We wake up Thursday morning after little
sleep and drive straight to Wal-Mart to buy a few necessities, like a car seat,
and head over to the agency. We walk in;
Steve, me, Lance, and my mom to meet the most precious little baby. I am crying to just typing about it. It was a feeling that words cannot
describe. He was so tiny…and perfect…and
beautiful…and OURS! I struggled to let
anyone else hold him, including Steve. I
could have stared at his precious little face forever, just like when the nurse placed Lance in my arms for the first time after I gave birth to him. These two boys came into our family and my
heart in two very different ways, but the overwhelming feelings of love, joy,
blessing, and happiness were just them same.
We asked what the birth parents had named the baby, and were told they
named him Anthony Lance. We were shocked! Our oldest son is Robert Lance, but goes by
Lance. What are the chances our boys
would share the same middle name without our orchestration? Needless to say we kept the name and decided
to call him Tony.
We took Tony home to my parent's house first
and my best friend, Jenn, is waiting in front of the house with two or three
huge bags from Babies R Us; gosh I love that girl! As I stated before, I was struggling to let
anyone else hold the baby, and when I did, it was just for short times. Another one of my friends came by to meet Tony
and I finally let her hold him for only a few minutes. As soon as I walked away he began to fuss a
bit and didn't stop until I returned and put him back in my arms. Now, I had always wondered how long it would
take before an adopted child knew I was Mommy.
I knew that I would attach immediately, but was nervous about how long
it might take the child. I took Tony's
fussing as a sign that he already knew I was his mommy. My heart was happy and full.
As I mentioned before, time was a concern
for us because we knew we were scheduled to transfer. When a person adopts a baby, the process
isn't complete until the child has been in the home with the adoptive parents
for six months. The clock was ticking,
but this is how God works; we went before the judge in April to finalize our
adoption, and the very next day drove to South Carolina to hunt for a house in
our new assignment. God's timing is
perfect, not always our timing, but perfect all the same. He orchestrated this whole thing requiring
our faith and trust, all while caring for us, and Tony, and meeting all of our
needs. Our God is truly an awesome God!
So, now I can imagine you asking…how can
we support and care for the orphans of this world? I am so glad you asked; let me tell you some
ways. There is of course, the obvious,
which is to adopt them. However, let’s
look at some other ways a person can help.
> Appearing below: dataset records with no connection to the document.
Lemma shl_align_value (m : positive) (e e' : Z) :
  e' <= e ->
  Zpos (fst (shl_align m e e')) = Zpos m * 2 ^ (e - e') /\ snd (shl_align m e e') = e'.
Proof.
  intros H. unfold shl_align.
  destruct (e' - e) as [| d | d] eqn:E; simpl fst; simpl snd.
  - replace (e - e') with 0 by lia. simpl. lia.
  - lia.
  - rewrite iter_xO_value. replace (e - e') with (Zpos d) by lia. lia.
Qed.

Lemma shl_align_exponent (m : positive) (e e' : Z) :
  -1074 <= e -> -1074 <= e' -> -1074 <= snd (shl_align m e e').
Proof.
  intros H H'. unfold shl_align. destruct (e' - e); simpl; lia.
Qed.

Lemma binary_round_sign (s : bool) (m : positive) (e : Z) :
  -1074 <= e ->
  (exists m' e', binary_round prec emax s m e = S754_finite s m' e')
  \/ binary_round prec emax s m e = S754_infinity s.
Proof.
  intros He. unfold binary_round.
  pose proof (shl_align_exponent m e (fexp prec emax (Zpos (digits2_pos m) + e)) He) as H.
  destruct (shl_align m e (fexp prec emax (Zpos (digits2_pos m) + e))) as [mz ez].
  apply binary_round_aux_sign. apply H.
  unfold fexp, SpecFloat.emin, prec, emax. lia.
Qed.

Lemma binary_normalize_positive (z e : Z) :
  -1074 <= e ->
  SFpositive (binary_normalize prec emax z e false) = (0 <? z).
Proof.
  intros He. destruct z as [| p | p]; simpl.
  - reflexivity.
  - destruct (binary_round_sign false p e He) as [(m' & e' & ->) | ->]; reflexivity.
  - destruct (binary_round_sign true p e He) as [(m' & e' & ->) | ->]; reflexivity.
Qed.

Lemma cond_Zopp_mul (s : bool) (a c : Z) : cond_Zopp s (a * c) = cond_Zopp s a * c.
Proof. destruct s; unfold cond_Zopp; ring. Qed.

Lemma SFsub_positive (x y : spec_float) :
  valid_binary x = true -> valid_binary y = true ->
  is_nan_SF x = false -> is_nan_SF y = false ->
  SFpositive (SFsub prec emax x y) = (scaled y <? scaled x).
Proof.
  intros Vx Vy Nx Ny. pose proof scaled_infinity_pos as I.
  destruct x as [sx | sx | | sx mx ex]; try discriminate;
  destruct y as [sy | sy | | sy my ey]; try discriminate;
  cbn [valid_binary] in Vx, Vy.
  all: try (pose proof (bounded_mantissa _ _ Vx) as Bx).
  all: try (pose proof (bounded_mantissa _ _ Vy) as By).
  all: try (try destruct sx; try destruct sy; unfold scaled, cond_Zopp; cbn [SFsub negb];
            unfold SFpositive, SFltb, SFcompare; symmetry;
            solve [apply Z.ltb_lt; lia | apply Z.ltb_ge; lia]).
  - unfold SFsub.
    apply bounded_inv in Vx as (Hex & _). apply bounded_inv in Vy as (Hey & _).
    rewrite binary_normalize_positive by lia.
    destruct (shl_align_value mx ex (Z.min ex ey)) as [-> _]; [lia|].
    destruct (shl_align_value my ey (Z.min ex ey)) as [-> _]; [lia|].
    unfold scaled.
    assert (Ex : Zpos mx * 2 ^ (ex + 1074)
                 = Zpos mx * 2 ^ (ex - Z.min ex ey) * 2 ^ (Z.min ex ey + 1074)).
    { rewrite <- Z.mul_assoc, <- Z.pow_add_r by lia. do 2 f_equal. lia. }
    assert (Ey : Zpos my * 2 ^ (ey + 1074)
                 = Zpos my * 2 ^ (ey - Z.min ex ey) * 2 ^ (Z.min ex ey + 1074)).
    { rewrite <- Z.mul_assoc, <- Z.pow_add_r by lia. do 2 f_equal. lia. }
    rewrite Ex, Ey.
    rewrite (cond_Zopp_mul sx (Zpos mx * 2 ^ (ex - Z.min ex ey))).
    rewrite (cond_Zopp_mul sy (Zpos my * 2 ^ (ey - Z.min ex ey))).
    assert (P : 0 < 2 ^ (Z.min ex ey + 1074)) by (apply Z.pow_pos_nonneg; lia).
    set (a := cond_Zopp sx (Zpos mx * 2 ^ (ex - Z.min ex ey))).
    set (b := cond_Zopp sy (Zpos my * 2 ^ (ey - Z.min ex ey))).
    set (c := 2 ^ (Z.min ex ey + 1074)) in *.
    destruct (Z.ltb_spec 0 (a - b)) as [L | L]; symmetry.
    + apply Z.ltb_lt. apply Z.mul_lt_mono_pos_r; [exact P | lia].
    + apply Z.ltb_ge. apply Z.mul_le_mono_nonneg_r; lia.
Qed.

Lemma digits2_pos_iter_xO (m k : positive) :
  digits2_pos (Pos.iter xO m k) = (digits2_pos m + k)%positive.
Proof.
  induction k as [| k IH] using Pos.peano_ind.
  - simpl. lia.
  - rewrite Pos.iter_succ. simpl. rewrite IH. lia.
Qed.

Lemma shr_exact (m k : positive) :
  SpecFloat.iter_pos shr_1 k {| shr_m := Zpos (Pos.iter xO m k); shr_r := false; shr_s := false |}
  = {| shr_m := Zpos m; shr_r := false; shr_s := false |}.
Proof.
  rewrite iter_pos_iter.
  induction k as [| k IH] using Pos.peano_ind.
  - reflexivity.
  - rewrite (Pos.iter_succ_r k _ shr_1), (Pos.iter_succ k _ xO). simpl shr_1. exact IH.
Qed.

Lemma canonical_no_shift (m : positive) (e : Z) :
  canonical_mantissa prec emax m e = true ->
  shr_fexp prec emax (Zpos m) e loc_Exact
  = ({| shr_m := Zpos m; shr_r := false; shr_s := false |}, e).
Proof.
  unfold canonical_mantissa. intros H. apply Z.eqb_eq in H.
  unfold shr_fexp. simpl Zdigits2. rewrite H, Z.sub_diag. reflexivity.
Qed.

(** Rounding is the identity on a mantissa that, its low zero bits
    dropped, is canonical. *)
Lemma binary_round_aux_exact (s : bool) (m : positive) (e k : Z) :
  0 <= k ->
  bounded prec emax m (e + k) = true ->
  binary_round_aux prec emax s (Zpos m * 2 ^ k) e loc_Exact = S754_finite s m (e + k).
Proof.
  intros Hk Hb. unfold bounded in Hb. apply andb_true_iff in Hb as [Hc Hb].
  unfold binary_round_aux.
  destruct k as [| k | k]; [| | lia].
  - rewrite Z.pow_0_r, Z.mul_1_r, Z.add_0_r in *.
    rewrite (canonical_no_shift m e Hc). simpl.
    rewrite (canonical_no_shift m e Hc). simpl. simpl in Hb. rewrite Hb. reflexivity.
  - rewrite <- iter_xO_value.
    pose proof Hc as Hc'. unfold canonical_mantissa in Hc'. apply Z.eqb_eq in Hc'.
    unfold shr_fexp at 1. simpl Zdigits2. rewrite digits2_pos_iter_xO.
    replace (Zpos (digits2_pos m + k) + e) with (Zpos (digits2_pos m) + (e + Zpos k)) by lia.
    rewrite Hc'. replace (e + Zpos k - e) with (Zpos k) by lia.
    unfold shr. simpl shr_record_of_loc. rewrite shr_exact. simpl.
    rewrite (canonical_no_shift m (e + Zpos k) Hc). simpl. simpl in Hb. rewrite Hb. reflexivity.
Qed.

(** *** Normal forms *)

Lemma digits_le_53 (z : positive) : Zpos z < 2 ^ 53 -> Zpos (digits2_pos z) <= 53.
Proof.
  intros H. pose proof (digits2_pos_bounds z) as [Hl _].
  destruct (Z.le_gt_cases (Zpos (digits2_pos z)) 53) as [|G]; [assumption|].
  assert (2 ^ 53 <= 2 ^ (Zpos (digits2_pos z) - 1)) by (apply Z.pow_le_mono_r; lia).
  lia.
Qed.

Lemma nm_value (z : positive) :
  Zpos (digits2_pos z) <= 53 ->
  Zpos (nm z) = Zpos z * 2 ^ (53 - Zpos (digits2_pos z)).
Proof.
  intros H. unfold nm. rewrite Z2Pos.id; [reflexivity|].
  apply Z.mul_pos_pos; [lia | apply Z.pow_pos_nonneg; lia].
Qed.

Lemma nm_digits (z : positive) :
  Zpos (digits2_pos z) <= 53 -> Zpos (digits2_pos (nm z)) = 53.
Proof.
  intros H. unfold nm.
  destruct (53 - Zpos (digits2_pos z)) as [| k | k] eqn:E; [| | lia].
  - rewrite Z.pow_0_r, Z.mul_1_r. simpl Z.to_pos. lia.
  - rewrite <- iter_xO_value. simpl Z.to_pos. rewrite digits2_pos_iter_xO. lia.
Qed.

Lemma norm_bounded (z : positive) (E : Z) :
  Zpos (digits2_pos z) <= 53 ->
  -1074 <= E - (53 - Zpos (digits2_pos z)) <= 971 ->
  bounded prec emax (nm z) (E - (53 - Zpos (digits2_pos z))) = true.
Proof.
  intros Hd HE. unfold bounded, canonical_mantissa. rewrite nm_digits by assumption.
  apply andb_true_iff. split.
  - apply Z.eqb_eq. unfold fexp, SpecFloat.emin, prec, emax. lia.
  - apply Z.leb_le. unfold prec, emax. lia.
Qed.

Lemma round_norm (s : bool) (z : positive) (e j : Z) :
  Zpos (digits2_pos z) <= 53 ->
  53 - Zpos (digits2_pos z) <= j ->
  -1074 <= e + j - (53 - Zpos (digits2_pos z)) <= 971 ->
  binary_round_aux prec emax s (Zpos z * 2 ^ j) e loc_Exact = norm s z (e + j).
Proof.
  intros Hd Hj HE.
  set (k := j - (53 - Zpos (digits2_pos z))).
  replace (Zpos z * 2 ^ j) with (Zpos (nm z) * 2 ^ k).
  - rewrite binary_round_aux_exact.
    + unfold norm. f_equal. unfold k. lia.
    + unfold k. lia.
    + replace (e + k) with (e + j - (53 - Zpos (digits2_pos z))) by (unfold k; lia).
      apply norm_bounded; assumption.
  - rewrite nm_value by assumption. rewrite <- Z.mul_assoc, <- Z.pow_add_r by (unfold k; lia).
    do 2 f_equal. unfold k. lia.
Qed.

Lemma binary_normalize_norm (z : positive) :
  Zpos z < 2 ^ 53 ->
  binary_normalize prec emax (Zpos z) 0 false = norm false z 0.
Proof.
  intros Hz. pose proof (digits_le_53 z Hz) as Hd.
  unfold binary_normalize, binary_round.
  assert (F : fexp prec emax (Zpos (digits2_pos z) + 0) = Zpos (digits2_pos z) - 53).
  { unfold fexp, SpecFloat.emin, prec, emax. lia. }
  rewrite F.
  destruct (shl_align_value z 0 (Zpos (digits2_pos z) - 53)) as [Hm He]; [lia|].
  destruct (shl_align z 0 (Zpos (digits2_pos z) - 53)) as [mz ez].
  simpl fst in Hm; simpl snd in He. subst ez. rewrite Hm.
  rewrite round_norm by lia. f_equal. lia.
Qed.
One way is to help those you know who are currently adopting whether
through monetary means and/or gifts, or meals, or emotional support. You have no idea what it means to families
that are in the adoption process to have people love and support them—physically,
emotionally, and financially. There are
orphanages in our country as well as others that are always in need of funding
and support as well. On any given day in
the United States, there are approximately 400,000 children in foster
care. Some of these children are living
in foster homes, but others are living in foster care facilities. You can seek certification to become foster
parents and foster any of these children.
If you don’t like this idea, you can make yourself available for respite
care for children in the system that just need a short term family to stay with
until placed in a permanent home or while their current foster family is
away. My husband and I have been
certified foster parents for the last few years and have loved it, but that is
another story for another page (standby for more). There are also programs at some of the foster
care facilities that will allow you to be involved in these children's lives by
visiting, tutoring, etc… Some facilities
will even let you take a child or two home for the weekend. As you can see, there are a lot of ways you
can care for the orphan, and even more than I have listed here. I encourage all of you to find a way to do
your part. “I will not leave you as orphans; I will come to you” (John 14:18).